Toplumun yüzde 15’inde şeker, yüzde 15’inde ise gizli şeker var
Türkiye’de toplumun yüzde 15’inde diyabet yani şeker hastalığı, yüzde 15’inde ise gizli şeker bulunuyor.
Dünya Şeker Tüketimine Dikkat Haftası etkinliğinde konuşan İstanbul Üniversitesi Endokrinoloji ve Metabolizma Bilim Dalı Öğretim Üyesi Prof. Dr. Kubilay Karşıdağ, “Türkiye’de insanların yüzde 15’inde diyabet yani şeker hastalığı var. Yüzde 15’inde de gizli şeker hastalığı var. Baktığımız zaman sosyal güvenlik kurumu harcamasının neredeyse yüzde 15’i, tek başına şeker hastalığı için harcanıyor ve bunlar çok yüksek rakamlar. Bir kavram daha var, o da kilo fazlalığı. Türkiye’deki insanların 3’te 1’inde kilo fazlalığı var. Bunlar olağan üstü yüksek rakamlar. Bir süre sonra biz bunların yol açmış olduğu sorunlarla başa çıkamamaya başlayacağız. Yapmamız gereken en önemli şeylerden bir tanesi bunu engellemeye çalışmak. Yani şekeri tedavi etmeye çalışmak iyi ama en doğrusu şekeri, gizli şekeri ve kilo fazlalığını engellemeye çalışmak. Bu üçünün yolu öncelikle şeker ve şekerli şeyleri kısmaktan geçiyor. Bir insan doğdu, ölene kadar hiçbir şekilde ağzına şeker sürmedi. Herhangi bir sorun olmaz. Yani 0’dan 100 yaşına kadar sofra şekeri yemesem benim hiçbir eksikliğim olmaz. Sofra şekeri, meyve, su, süt, et, peynir gibi değil bunları yemezsek olmaz ama sofra şekerini yemezsek hiçbir eksiğimiz olmaz” dedi.
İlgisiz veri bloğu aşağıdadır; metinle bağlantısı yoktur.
(** C3.  Whenever [simulate] returns, the lists [strategies] and [payoffs]
    of the run have [num_gens + 1] entries, but the result has, for the
    states and for the payoffs, one trajectory per player type with
    [num_gens] entries, the generations [0] to [num_gens - 1]: entry [i] of
    the trajectory of type [k] is [group_mean] of the run at [(i, k)], and
    the state reached by the last transition is not in the result. *)
Theorem simulate_trajectory_length (self : DynamicsSimulator)
  (num_gens : nat) (start_state : option (list state))
  (fixation_probability : bool) (strategy_indx : Z) (g g' : rng)
  (strategies_total payoffs_total : list (list npval)) :
  simulate_with next_generation self num_gens start_state
    fixation_probability strategy_indx g
  = Ok ((strategies_total, payoffs_total), g') ->
  exists strategies payoffs,
    run_with next_generation self num_gens start_state
      fixation_probability strategy_indx g = Ok ((strategies, payoffs), g') /\
    length strategies = S num_gens /\ length payoffs = S num_gens /\
    length strategies_total = num_player_types (pm self) /\
    length payoffs_total = num_player_types (pm self) /\
    (forall k traj, nth_error strategies_total k = Some traj ->
       length traj = num_gens /\
       forall i y, nth_error traj i = Some y ->
                   group_mean self strategies k i = Ok y) /\
    (forall k traj, nth_error payoffs_total k = Some traj ->
       length traj = num_gens /\
       forall i y, nth_error traj i = Some y ->
                   group_mean self payoffs k i = Ok y).
Proof.
  unfold simulate. intro H.
  apply bind_ok in H. destruct H as [[[strategies payoffs] g1] [Hrun H]].
  apply bind_ok in H. destruct H as [stot [Hs H]].
  apply bind_ok in H. destruct H as [ptot [Hp H]].
  simpl in H. inversion H; subst. clear H. simpl in Hs, Hp.
  assert (Hred : forall hist tot, reduce self num_gens hist = Ok tot ->
            length tot = num_player_types (pm self) /\
            forall k traj, nth_error tot k = Some traj ->
              length traj = num_gens /\
              forall i y, nth_error traj i = Some y ->
                          group_mean self hist k i = Ok y).
  { intros hist tot Hr. unfold reduce in Hr. split.
    - apply mapM_seq_length in Hr. exact Hr.
    - intros k traj Hk.
      assert (Hlt : (k < num_player_types (pm self))%nat).
      { rewrite <- (mapM_seq_length _ _ _ _ Hr). apply nth_error_Some. congruence. }
      assert (Ex : nth_error (seq 0 (num_player_types (pm self))) k = Some k).
      { rewrite nth_error_seq. apply Nat.ltb_lt in Hlt. rewrite Hlt. reflexivity. }
      destruct (mapM_nth _ _ _ Hr k k Ex) as [y [Hy Hm]].
      rewrite Hk in Hy. inversion Hy; subst y. split.
      + apply mapM_seq_length in Hm. exact Hm.
      + intros i y Hi.
        assert (Hi' : (i < num_gens)%nat).
        { rewrite <- (mapM_seq_length _ _ _ _ Hm). apply nth_error_Some. congruence. }
        assert (Ei : nth_error (seq 0 num_gens) i = Some i).
        { rewrite nth_error_seq. apply Nat.ltb_lt in Hi'. rewrite Hi'. reflexivity. }
        destruct (mapM_nth _ _ _ Hm i i Ei) as [z [Hz Hg]].
        rewrite Hi in Hz. inversion Hz; subst z. exact Hg. }
  destruct (Hred _ _ Hs) as [A1 A2]. destruct (Hred _ _ Hp) as [B1 B2].
  exists strategies, payoffs. split; [exact Hrun|].
  unfold run in Hrun.
  apply bind_ok in Hrun. destruct Hrun as [sg [_ Hrun]].
  apply bind_ok in Hrun. destruct Hrun as [pg [_ Hrun]].
  apply generations_spec in Hrun.
  destruct Hrun as [ns [np [E1 [L1 [E2 [L2 _]]]]]]. subst.
  simpl. split; [f_equal; exact L1|]. split; [f_equal; exact L2|].
  split; [exact A1|]. split; [exact B1|]. split; [exact A2 | exact B2].
Qed.
Definition push_back (m : OBJECT_MATERIAL) : M unit :=
  s <- get ;;
  put (mkState (m_pShaderManager s) (m_textureIDs s) (m_loadedTextures s)
               (m_objectMaterials s ++ [m]) (glNextName s)).

Definition ceramicMaterial : OBJECT_MATERIAL :=
  {| ambientColor := mkvec3 0.7 0.7 0.7; ambientStrength := 0.05;
     diffuseColor := mkvec3 0.7 0.7 0.7; specularColor := mkvec3 0.8 0.8 0.8;
     shininess := 4; material_tag := "ceramic" |}.
Definition marbleMaterial : OBJECT_MATERIAL :=
  {| ambientColor := mkvec3 0.05 0.05 0.05; ambientStrength := 0.1;
     diffuseColor := mkvec3 0.1 0.1 0.1; specularColor := mkvec3 0.7 0.7 0.7;
     shininess := 20; material_tag := "marble" |}.
Definition paperMaterial : OBJECT_MATERIAL :=
  {| ambientColor := mkvec3 0.7 0.7 0.65; ambientStrength := 0.1;
     diffuseColor := mkvec3 1 1 0.9; specularColor := mkvec3 0.2 0.2 0.2;
     shininess := 2; material_tag := "paper" |}.
Definition plasticMaterial : OBJECT_MATERIAL :=
  {| ambientColor := mkvec3 0.05 0.05 0.05; ambientStrength := 0.1;
     diffuseColor := mkvec3 0.4 0.4 0.4; specularColor := mkvec3 0.7 0.7 0.7;
     shininess := 60; material_tag := "plastic" |}.
Definition dullPlasticMaterial : OBJECT_MATERIAL :=
  {| ambientColor := mkvec3 0.05 0.05 0.05; ambientStrength := 0.1;
     diffuseColor := mkvec3 0.4 0.4 0.4; specularColor := mkvec3 0.7 0.7 0.7;
     shininess := 20; material_tag := "dullPlastic" |}.
Definition glassMaterial : OBJECT_MATERIAL :=
  {| ambientColor := mkvec3 0.1 0.1 0.1; ambientStrength := 0.1;
     diffuseColor := mkvec3 0.2 0.2 0.2; specularColor := mkvec3 0.9 0.9 0.9;
     shininess := 100; material_tag := "glass" |}.

(** [SceneManager::DefineObjectMaterials]. *)
Definition DefineObjectMaterials : M unit :=
  push_back ceramicMaterial ;;
  push_back marbleMaterial ;;
  push_back paperMaterial ;;
  push_back plasticMaterial ;;
  push_back dullPlasticMaterial ;;
  push_back glassMaterial.

(** [SceneManager::SetupSceneLights]. *)
Definition SetupSceneLights : M unit :=
  shader (setVec3Value "lightSources[0].position" (mkvec3 (-20) 15 (-16.5))) ;;
  shader (setVec3Value "lightSources[0].ambientColor" (mkvec3 0.2 0.2 0.2)) ;;
  shader (setVec3Value "lightSources[0].diffuseColor" (mkvec3 1 0.95 0.9)) ;;
  shader (setVec3Value "lightSources[0].specularColor" (mkvec3 1 0.95 0.9)) ;;
  shader (setFloatValue "lightSources[0].focalStrength" 10) ;;
  shader (setFloatValue "lightSources[0].specularIntensity" 0.2) ;;
  shader (setVec3Value "lightSources[1].position" (mkvec3 (-20) 6 (-16.5))) ;;
  shader (setVec3Value "lightSources[1].ambientColor" (mkvec3 0.2 0.2 0.2)) ;;
  shader (setVec3Value "lightSources[1].diffuseColor" (mkvec3 0.8 0.75 0.7)) ;;
  shader (setVec3Value "lightSources[1].specularColor" (mkvec3 0.5 0.5 0.5)) ;;
  shader (setFloatValue "lightSources[1].focalStrength" 0.01) ;;
  shader (setFloatValue "lightSources[1].specularIntensity" 0) ;;
  shader (setVec3Value "lightSources[2].position" (mkvec3 20 15 (-16.5))) ;;
  shader (setVec3Value "lightSources[2].ambientColor" (mkvec3 0.2 0.2 0.2)) ;;
  shader (setVec3Value "lightSources[2].diffuseColor" (mkvec3 1 0.95 0.9)) ;;
  shader (setVec3Value "lightSources[2].specularColor" (mkvec3 1 0.95 0.9)) ;;
  shader (setFloatValue "lightSources[2].focalStrength" 10) ;;
  shader (setFloatValue "lightSources[2].specularIntensity" 0.2) ;;
  shader (setVec3Value "lightSources[3].position" (mkvec3 20 6 (-16.5))) ;;
  shader (setVec3Value "lightSources[3].ambientColor" (mkvec3 0.2 0.2 0.2)) ;;
  shader (setVec3Value "lightSources[3].diffuseColor" (mkvec3 0.8 0.75 0.7)) ;;
  shader (setVec3Value "lightSources[3].specularColor" (mkvec3 0.5 0.5 0.5)) ;;
  shader (setFloatValue "lightSources[3].focalStrength" 0.01) ;;
  shader (setFloatValue "lightSources[3].specularIntensity" 0) ;;
  shader (setBoolValue "bUseLighting" true).

(** The calls into [ShapeMeshes]. *)
Definition LoadPlaneMesh : M unit := emit (LoadMesh Plane).
Definition LoadTaperedCylinderMesh : M unit := emit (LoadMesh TaperedCylinder).
Definition LoadTorusMesh : M unit := emit (LoadMesh Torus).
Definition LoadCylinderMesh : M unit := emit (LoadMesh Cylinder).
Definition LoadConeMesh : M unit := emit (LoadMesh Cone).
Definition LoadBoxMesh : M unit := emit (LoadMesh Box).
Definition DrawPlaneMesh : M unit := emit (DrawMesh Plane).
Definition DrawTaperedCylinderMesh : M unit := emit (DrawMesh TaperedCylinder).
Definition DrawTorusMesh : M unit := emit (DrawMesh Torus).
Definition DrawCylinderMesh : M unit := emit (DrawMesh Cylinder).
Definition DrawConeMesh : M unit := emit (DrawMesh Cone).
Definition DrawBoxMesh : M unit := emit (DrawMesh Box).

(** [SceneManager::PrepareScene]. *)
Definition PrepareScene (stbi_load : string -> option (Z * Z * Z)) : M unit :=
  LoadSceneTextures stbi_load ;;
  DefineObjectMaterials ;;
  SetupSceneLights ;;
  LoadPlaneMesh ;;
  LoadTaperedCylinderMesh ;;
  LoadTorusMesh ;;
  LoadCylinderMesh ;;
  LoadConeMesh ;;
  LoadBoxMesh.

(** [SceneManager::RenderScene]; [indeterminate] is the content of the
    uninitialised local of every [SetShaderMaterial] call. *)
Definition RenderScene (indeterminate : OBJECT_MATERIAL) : M unit :=
  (* Table Plane *)
  SetTransformations (mkvec3 10 1 9) 0 0 0 (mkvec3 0 1 0) ;;
  SetShaderTexture "table" ;;
  SetShaderMaterial indeterminate "marble" ;;
  DrawPlaneMesh ;;
  (* Mug Bottom Tapered Cylinder *)
  SetTransformations (mkvec3 1 0.8 1) 180 0 0 (mkvec3 4 1.8 (-1)) ;;
  SetShaderTexture "mug" ;;
  SetShaderMaterial indeterminate "ceramic" ;;
  DrawTaperedCylinderMesh ;;
  (* Mug Handle Torus *)
  SetTransformations (mkvec3 0.6 0.7 1) 180 0 0 (mkvec3 5 2.4 (-1)) ;;
  SetShaderTexture "mug" ;;
  SetShaderMaterial indeterminate "ceramic" ;;
  DrawTorusMesh ;;
  (* Mug Cylinder *)
  SetTransformations (mkvec3 1 1.8 1) 180 0 0 (mkvec3 4 3.6 (-1)) ;;
  SetShaderTexture "mug" ;;
  SetShaderMaterial indeterminate "ceramic" ;;
  DrawCylinderMesh ;;
  (* Blue Book Box *)
  SetTransformations (mkvec3 6 0.275 3.75) 0 90 0 (mkvec3 0 1.1 1) ;;
  SetShaderTexture "bluePlastic" ;;
  SetShaderMaterial indeterminate "dullPlastic" ;;
  DrawBoxMesh ;;
  (* Bottom Brown Book Box *)
  SetTransformations (mkvec3 6.4 0.6 3.75) 0 0 0 (mkvec3 (-2) 1.2 (-4.4)) ;;
  SetShaderTexture "brownBook" ;;
  SetShaderMaterial indeterminate "paper" ;;
  DrawBoxMesh ;;
  (* Middle Black Book Box *)
  SetTransformations (mkvec3 5.7 0.5 3.25) 0 (-10) 0 (mkvec3 (-2.2) 1.7 (-4.4)) ;;
  SetShaderTexture "blackBook" ;;
  SetShaderMaterial indeterminate "paper" ;;
  DrawBoxMesh ;;
  (* Bottom Black Book Box *)
  SetTransformations (mkvec3 5.7 0.5 3.25) 0 20 0 (mkvec3 (-2.2) 2.2 (-4.4)) ;;
  SetShaderTexture "blackBook" ;;
  SetShaderMaterial indeterminate "paper" ;;
  DrawBoxMesh ;;
  (* Trail Mix Container Box *)
  SetTransformations (mkvec3 2 2.7 2) 0 0 0 (mkvec3 (-4) 2 (-0.5)) ;;
  SetShaderTexture "redPaper" ;;
  SetShaderMaterial indeterminate "paper" ;;
  DrawBoxMesh ;;
  (* Trail Mix Lid Cylinder *)
  SetTransformations (mkvec3 1.09 0.4 1.09) 0 0 0 (mkvec3 (-4) 3.35 (-0.5)) ;;
  SetShaderTexture "blackPlastic" ;;
  SetShaderMaterial indeterminate "plastic" ;;
  DrawCylinderMesh ;;
  (* Main Pen Cylinder *)
  SetTransformations (mkvec3 0.05 2 0.05) 90 0 64 (mkvec3 0.9 1.33 1) ;;
  SetShaderTexture "blackPlastic" ;;
  SetShaderMaterial indeterminate "plastic" ;;
  DrawCylinderMesh ;;
  (* Pen Tip Cone *)
  SetTransformations (mkvec3 0.05 0.12 0.05) 90 0 64 (mkvec3 (-0.9) 1.33 1.877) ;;
  SetShaderTexture "blackPlastic" ;;
  SetShaderMaterial indeterminate "plastic" ;;
  DrawConeMesh ;;
  (* Pen Top Tapered Cylinder *)
  SetTransformations (mkvec3 0.05 0.09 0.05) 90 0 244 (mkvec3 0.90 1.33 1) ;;
  SetShaderTexture "blackPlastic" ;;
  SetShaderMaterial indeterminate "plastic" ;;
  DrawTaperedCylinderMesh ;;
  (* Back Left Window Plane *)
  SetTransformations (mkvec3 6 1 9) 90 0 0 (mkvec3 (-20) 6 (-17)) ;;
  SetShaderTexture "whitePlastic" ;;
  SetShaderMaterial indeterminate "plastic" ;;
  DrawPlaneMesh ;;
  (* Back Right Window Plane *)
  SetTransformations (mkvec3 6 1 9) 90 0 0 (mkvec3 20 6 (-17)) ;;
  DrawPlaneMesh.

(** *** The scene as a list of placements

    [RenderScene] is straight-line code; the placements it draws, in
    order, with the texture and material tag each one names (if any). *)
Record Placement := mkPlacement {
  p_scale : vec3;
  p_Xrotation : R;
  p_Yrotation : R;
  p_Zrotation : R;
  p_position : vec3;
  p_mesh : MeshKind;
  p_texture : option string;
  p_material : option string
}.

Definition scene_placements : list Placement :=
  [ mkPlacement (mkvec3 10 1 9) 0 0 0 (mkvec3 0 1 0) Plane (Some "table") (Some "marble");
    mkPlacement (mkvec3 1 0.8 1) 180 0 0 (mkvec3 4 1.8 (-1)) TaperedCylinder (Some "mug") (Some "ceramic");
    mkPlacement (mkvec3 0.6 0.7 1) 180 0 0 (mkvec3 5 2.4 (-1)) Torus (Some "mug") (Some "ceramic");
    mkPlacement (mkvec3 1 1.8 1) 180 0 0 (mkvec3 4 3.6 (-1)) Cylinder (Some "mug") (Some "ceramic");
    mkPlacement (mkvec3 6 0.275 3.75) 0 90 0 (mkvec3 0 1.1 1) Box (Some "bluePlastic") (Some "dullPlastic");
    mkPlacement (mkvec3 6.4 0.6 3.75) 0 0 0 (mkvec3 (-2) 1.2 (-4.4)) Box (Some "brownBook") (Some "paper");
    mkPlacement (mkvec3 5.7 0.5 3.25) 0 (-10) 0 (mkvec3 (-2.2) 1.7 (-4.4)) Box (Some "blackBook") (Some "paper");
    mkPlacement (mkvec3 5.7 0.5 3.25) 0 20 0 (mkvec3 (-2.2) 2.2 (-4.4)) Box (Some "blackBook") (Some "paper");
    mkPlacement (mkvec3 2 2.7 2) 0 0 0 (mkvec3 (-4) 2 (-0.5)) Box (Some "redPaper") (Some "paper");
    mkPlacement (mkvec3 1.09 0.4 1.09) 0 0 0 (mkvec3 (-4) 3.35 (-0.5)) Cylinder (Some "blackPlastic") (Some "plastic");
    mkPlacement (mkvec3 0.05 2 0.05) 90 0 64 (mkvec3 0.9 1.33 1) Cylinder (Some "blackPlastic") (Some "plastic");
    mkPlacement (mkvec3 0.05 0.12 0.05) 90 0 64 (mkvec3 (-0.9) 1.33 1.877) Cone (Some "blackPlastic") (Some "plastic");
    mkPlacement (mkvec3 0.05 0.09 0.05) 90 0 244 (mkvec3 0.90 1.33 1) TaperedCylinder (Some "blackPlastic") (Some "plastic");
    mkPlacement (mkvec3 6 1 9) 90 0 0 (mkvec3 (-20) 6 (-17)) Plane (Some "whitePlastic") (Some "plastic");
    mkPlacement (mkvec3 6 1 9) 90 0 0 (mkvec3 20 6 (-17)) Plane None None ].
Türk Böbrek Vakfı Başkanı Timur Erk de, gizli şeker kaynaklarına dikkat çekerek, aşırı şeker tüketiminin başta böbrek hastalığı olmak üzere birçok hastalığın temelini oluşturduğunu belirtti. Erk, “Şeker bağımlılık demektir, Türkiye şeker tüketimini azaltmak zorundadır. Bu konuda tüm kurumlara, özellikle halkımıza büyük görevler düşüyor. Nasıl ki tuz tüketimi azalttıysak acilen şeker tüketimini de azaltmamız gerekiyor” dedi.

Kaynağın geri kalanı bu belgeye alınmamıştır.